- A final rule strengthening protections for research participants, including areas of data privacy was recently issued by the Department of Health and Human Services (HHS) and other federal agencies.
Current regulations, referred to as the “Common Rule,” have been in place since 1981. This was before the use of digital data and when the majority of research projects were performed at universities and medical institutions, according to HHS.
“The new rule strengthens protections for people who volunteer to participate in research, while ensuring that the oversight system does not add inappropriate administrative burdens, particularly to low-risk research,” HHS said in a statement. “It also allows more flexibility in keeping with today’s dynamic research environment.”
One new area established in the final rule is adding exempt categories of research based on the level of risk they pose to participants. There is now an exemption for secondary research involving identifiable private information if the research is HIPAA regulated and participants are protected under HIPAA.
Researchers also now have the option “of relying on broad consent obtained for future research as an alternative to seeking IRB approval to waive the consent requirement.” Furthermore, researchers are still not required to obtain consent for studies on non-identified stored data or biospecimens.
Dr. Jerry Menikoff directs the HHS Office for Human Research Protections, which led the regulation overhaul. Menikoff said the agency is optimistic that the changes help reduce unnecessary administrative burdens and will help researchers and research participants.
“Over the years, many have argued that consent forms have become these incredibly lengthy and complex documents that are designed to protect institutions from lawsuits, rather than providing potential research subjects with the information they need in order to make an informed choice about whether to participate in a research study,” Menikoff said in a statement.
However, not all rule proposals were included in the final product.
For example, proposed standardized privacy safeguards for identifiable private information and identifiable biospecimens are not in the rule. Additionally, it is not required for research involving non-identified biospecimens to be subject to the Common Rule. Consent is also not required to conduct such research.

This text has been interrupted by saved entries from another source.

(** The value of a run of decimal digits, [None] when another character
    occurs or the run is empty. *)
Fixpoint digits_value (acc : Z) (s : string) : option Z :=
  match s with
  | String c EmptyString =>
      match digit_val c with Some d => Some (acc * 10 + d) | None => None end
  | String c r =>
      match digit_val c with
      | Some d => digits_value (acc * 10 + d) r
      | None => None
      end
  | EmptyString => None
  end.

(** Whether a trimmed, non-empty string can start a numeric literal: a
    digit, a sign, a dot, the I of Infinity; a byte outside ASCII may
    belong to a Unicode space, which this model does not trim. *)
Definition may_start_number (c : ascii) : bool :=
  let n := nat_of_ascii c in
  match digit_val c with
  | Some _ => true
  | None =>
      (Ascii.eqb c "+" || Ascii.eqb c "-" || Ascii.eqb c "." || Ascii.eqb c "I"
       || Nat.leb 128 n)%bool
  end.

(** [Number(s)]: the empty or blank string is 0, an optionally signed run
    of at most 15 decimal digits is that integer, a string that cannot
    start a numeric literal is NaN; every other string is [JOther]. *)
Definition Number (s : string) : JsNumber :=
  match trim_right (trim_left s) with
  | EmptyString => JInt 0
  | String c r as t =>
      let signed :=
        if Ascii.eqb c "-" then (-1, r)
        else if Ascii.eqb c "+" then (1, r) else (1, t) in
      match digits_value 0 (snd signed) with
      | Some v =>
          if (Z.of_nat (String.length (snd signed)) <=? 15)
          then JInt (fst signed * v) else JOther
      | None => if may_start_number c then JOther else JNaN
      end
  end.

(** ** The engine's dates

    A time value is a number of milliseconds since the epoch, at most
    8.64e15 in absolute value; [None] stands for the NaN of an invalid
    date. *)

Definition msPerDay : Z := 86400000.
Definition maxTime : Z := 8640000000000000.

Definition valid_time (t : Z) : Prop := - maxTime <= t <= maxTime.

Definition TimeClip (t : Z) : option Z :=
  if (- maxTime <=? t) && (t <=? maxTime) then Some t else None.

Definition DayFromYear (y : Z) : Z :=
  365 * (y - 1970) + (y - 1969) / 4 - (y - 1901) / 100 + (y - 1601) / 400.

Definition InLeapYear (y : Z) : bool :=
  ((y mod 4 =? 0) && negb (y mod 100 =? 0)) || (y mod 400 =? 0).

(** The largest year whose first day is not after day [d]: an estimate
    from the mean length of a year, corrected by at most one. *)
Definition YearFromDay (d : Z) : Z :=
  let y0 := 1970 + (400 * d) / 146097 in
  if DayFromYear (y0 + 1) <=? d then y0 + 1
  else if DayFromYear y0 <=? d then y0 else y0 - 1.

(** Days of the year before month [m] (1 to 12). *)
Definition cumDays (leap : bool) (m : Z) : Z :=
  let l := if leap then 1 else 0 in
  match m with
  | 1 => 0 | 2 => 31 | 3 => 59 + l | 4 => 90 + l | 5 => 120 + l | 6 => 151 + l
  | 7 => 181 + l | 8 => 212 + l | 9 => 243 + l | 10 => 273 + l | 11 => 304 + l
  | _ => 334 + l
  end.

Definition DaysInMonth (leap : bool) (m : Z) : Z :=
  match m with
  | 2 => if leap then 29 else 28
  | 4 | 6 | 9 | 11 => 30
  | _ => 31
  end.

Definition MonthFromDayInYear (leap : bool) (diy : Z) : Z :=
  let l := if leap then 1 else 0 in
  if diy <? 31 then 1 else if diy <? 59 + l then 2 else if diy <? 90 + l then 3
  else if diy <? 120 + l then 4 else if diy <? 151 + l then 5
  else if diy <? 181 + l then 6 else if diy <? 212 + l then 7
  else if diy <? 243 + l then 8 else if diy <? 273 + l then 9
  else if diy <? 304 + l then 10 else if diy <? 334 + l then 11 else 12.

Definition MakeDay (y m d : Z) : Z :=
  DayFromYear y + cumDays (InLeapYear y) m + d - 1.

(** [k] decimal digits of [n], most significant first. *)
Fixpoint pad (k : nat) (n : Z) : string :=
  match k with
  | O => EmptyString
  | S k' => String (digit_char ((n / 10 ^ Z.of_nat k') mod 10)) (pad k' n)
  end.

(** Years 0 to 9999 print with four digits, the others with a sign and
    six. *)
Definition year_string (y : Z) : string :=
  if (0 <=? y) && (y <=? 9999) then pad 4 y
  else (if y <? 0 then "-" else "+") ++ pad 6 (Z.abs y).

(** [Date.prototype.toISOString] of a valid time value:
    YYYY-MM-DDTHH:mm:ss.sssZ in UTC. *)
Definition toISOString (t : Z) : string :=
  let day := t / msPerDay in
  let ms := t mod msPerDay in
  let y := YearFromDay day in
  let leap := InLeapYear y in
  let diy := day - DayFromYear y in
  let m := MonthFromDayInYear leap diy in
  let d := diy - cumDays leap m + 1 in
  year_string y ++ "-" ++ pad 2 m ++ "-" ++ pad 2 d ++ "T"
    ++ pad 2 (ms / 3600000) ++ ":" ++ pad 2 ((ms / 60000) mod 60) ++ ":"
    ++ pad 2 ((ms / 1000) mod 60) ++ "." ++ pad 3 (ms mod 1000) ++ "Z".

(** *** Reading the date-time string format back *)

Fixpoint take_digits (k : nat) (acc : Z) (s : string) : option (Z * string) :=
  match k with
  | O => Some (acc, s)
  | S k' =>
      match s with
      | String c r =>
          match digit_val c with
          | Some d => take_digits k' (acc * 10 + d) r
          | None => None
          end
      | EmptyString => None
      end
  end.

Definition expect (c : ascii) (s : string) : option string :=
  match s with
  | String c' r => if Ascii.eqb c c' then Some r else None
  | EmptyString => None
  end.

Definition parse_year (s : string) : option (Z * string) :=
  match s with
  | String c r =>
      if Ascii.eqb c "+" then take_digits 6 0 r
      else if Ascii.eqb c "-" then
        match take_digits 6 0 r with
        | Some (y, r') => if y =? 0 then None else Some (- y, r')
        | None => None
        end
      else take_digits 4 0 s
  | EmptyString => None
  end.

Definition parse_time (s : string) : option Z :=
  ('(h, s) <- take_digits 2 0 s ;;
   s <- expect ":" s ;;
   '(mi, s) <- take_digits 2 0 s ;;
   s <- expect ":" s ;;
   '(sec, s) <- take_digits 2 0 s ;;
   s <- expect "." s ;;
   '(ms, s) <- take_digits 3 0 s ;;
   s <- expect "Z" s ;;
   match s with
   | EmptyString =>
       if (h <=? 23) && (mi <=? 59) && (sec <=? 59)
       then Some (h * 3600000 + mi * 60000 + sec * 1000 + ms)
       else None
   | _ => None
   end)%opt.

(** A strict reader of two forms of the date-time string format every
    engine accepts: the date alone (YYYY-MM-DD, midnight UTC) and the full
    form [toISOString] writes.  Everything else is an invalid date here. *)
Definition iso_parse (s : string) : option Z :=
  ('(y, s) <- parse_year s ;;
   s <- expect "-" s ;;
   '(m, s) <- take_digits 2 0 s ;;
   s <- expect "-" s ;;
   '(d, s) <- take_digits 2 0 s ;;
   if (1 <=? m) && (m <=? 12) && (1 <=? d) && (d <=? DaysInMonth (InLeapYear y) m)
   then
     match s with
     | EmptyString => TimeClip (MakeDay y m d * msPerDay)
     | String c s =>
         if Ascii.eqb c "T"
         then tm <- parse_time s ;; TimeClip (MakeDay y m d * msPerDay + tm)
         else None
     end
   else None)%opt.

(** ** Values the scripts exchange with the outside *)

(** What [error.response] of a rejected axios call holds: the HTTP status
    and [data.message] of the answer's body, when it has one (a string). *)
Record AxiosResponse : Type := mkResponse {
  response_status : Z;
  response_data_message : option string
}.

(** The error axios rejects with: a transport failure has no response, an
    answer outside 2xx has one. *)
Record AxiosErr : Type := mkAxiosErr {
  err_message : string;
  err_response : option AxiosResponse
}.

Inductive Nullish : Type := Undefined | Null.

(** What a [catch] around an axios call can receive: the rejection, or the
    engine's TypeError for a property read on undefined or null. *)
Inductive Caught : Type :=
| AxiosError (e : AxiosErr)
| EngineTypeError (message : string).

Inductive IssueCode : Type := invalid_type | invalid_string | too_small.

Record ZodIssue : Type := mkIssue { path : string; code : IssueCode }.

(** What propagates out of the scripts' functions. *)
Inductive Thrown : Type :=
| PlainError (message : string)     (* new Error(...) *)
| TypeError (message : string)
| ZodError (issues : list ZodIssue)
| Rethrown (e : Caught).

(** A value read from an object by key: a string the object owns, or the
    member of Object.prototype it inherits under that key. *)
Inductive JsProp : Type :=
| PString (s : string)
| PInherited (key : string).

Definition prop_truthy (v : JsProp) : bool :=
  match v with
  | PString s => negb (String.eqb s "")
  | PInherited _ => true
  end.

Definition Object_prototype : list string :=
  [ "constructor"; "__defineGetter__"; "__defineSetter__"; "hasOwnProperty";
    "__lookupGetter__"; "__lookupSetter__"; "isPrototypeOf";
    "propertyIsEnumerable"; "toString"; "valueOf"; "__proto__";
    "toLocaleString" ]%list.

Fixpoint own_property (o : list (string * string)) (k : string) : option string :=
  match o with
  | (k', v) :: r => if String.eqb k k' then Some v else own_property r k
  | [] => None
  end%list.

(** [o[k]] for an object literal [o] whose own values are strings:
    [None] is undefined. *)
Definition get_member (o : list (string * string)) (k : string) : option JsProp :=
  match own_property o k with
  | Some v => Some (PString v)
  | None =>
      if existsb (String.eqb k) Object_prototype then Some (PInherited k)
      else None
  end.

(** A piece of a template literal. *)
Inductive Piece : Type :=
| Lit (s : string)
| Num (n : JsNumber)
| Undef.

Inductive Level : Type := LevelInfo | LevelError.

Inductive Meta : Type :=
| NoMeta
| ApiMeta (statusCode : Z) (message : string)
| ErrorMeta (error : Thrown)
| IssuesMeta (errors : list ZodIssue).

(** The axios instance [createAxiosInstance] builds. *)
Record Client : Type := mkClient {
  baseURL : string;
  timeout : Z;
  Authorization : string;
  maxRPS : JsNumber
}.

(** How a computation stops without returning or throwing: the model ran
    out of fuel, met a [JOther] it cannot compute with, or the process
    exited. *)
Inductive Halt : Type :=
| OutOfFuel
| NotModelled
| Exited (exit_code : Z).

(** The result of a computation that may throw an [E]. *)
Inductive Res (E A : Type) : Type :=
| Ok (a : A)
| Throw (e : E)
| Stop (h : Halt).
Arguments Ok {E A} a.
Arguments Throw {E A} e.
Arguments Stop {E A} h.

(** [Array.prototype.slice(start, end)] on integer arguments. *)
Definition relative_index (len k : Z) : Z :=
  if k <? 0 then Z.max (len + k) 0 else Z.min k len.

Several comments on the rule discussed how PII and PHI should be defined, with 10 arguing to replace the Common Rule's identifiability standard with either the Federal Government's concept of PII or HIPAA's definition of PHI.
“One state department of health and human services noted that adopting PII would be consistent with other confidentiality laws, policies, and industry standards that require organizations to protect the privacy and security of PII, achieving consistency across standards and helping organizations comply with the various privacy and security requirements,” the rule stated.
Regardless of the direction of the final rule, the majority commenters agreed that additional guidance in this area of privacy and security will be necessary to reduce ambiguity.
The final rule did incorporate some proposed exclusions. This included human subjects research activities that were either considered low risk, or if there were appropriate safeguards already in place independent of the Common Rule.
One such category included research regulated as “health care operations,” “public health activities,” or “research” under HIPAA.
Per HIPAA regulations, a covered entity is permitted, but not required, to use and disclose PHI, without an individual’s authorization for certain public interest and benefit activities. This includes research, which is defined as “any systematic investigation designed to develop or contribute to generalizable knowledge.”
While HHS and other agencies have made significant steps in clarifying areas of how research participants’ data may be used, it is still crucial for organizations to review applicable regulations, including HIPAA. Knowledge gained from research can be greatly beneficial, but patient data privacy cannot be overlooked.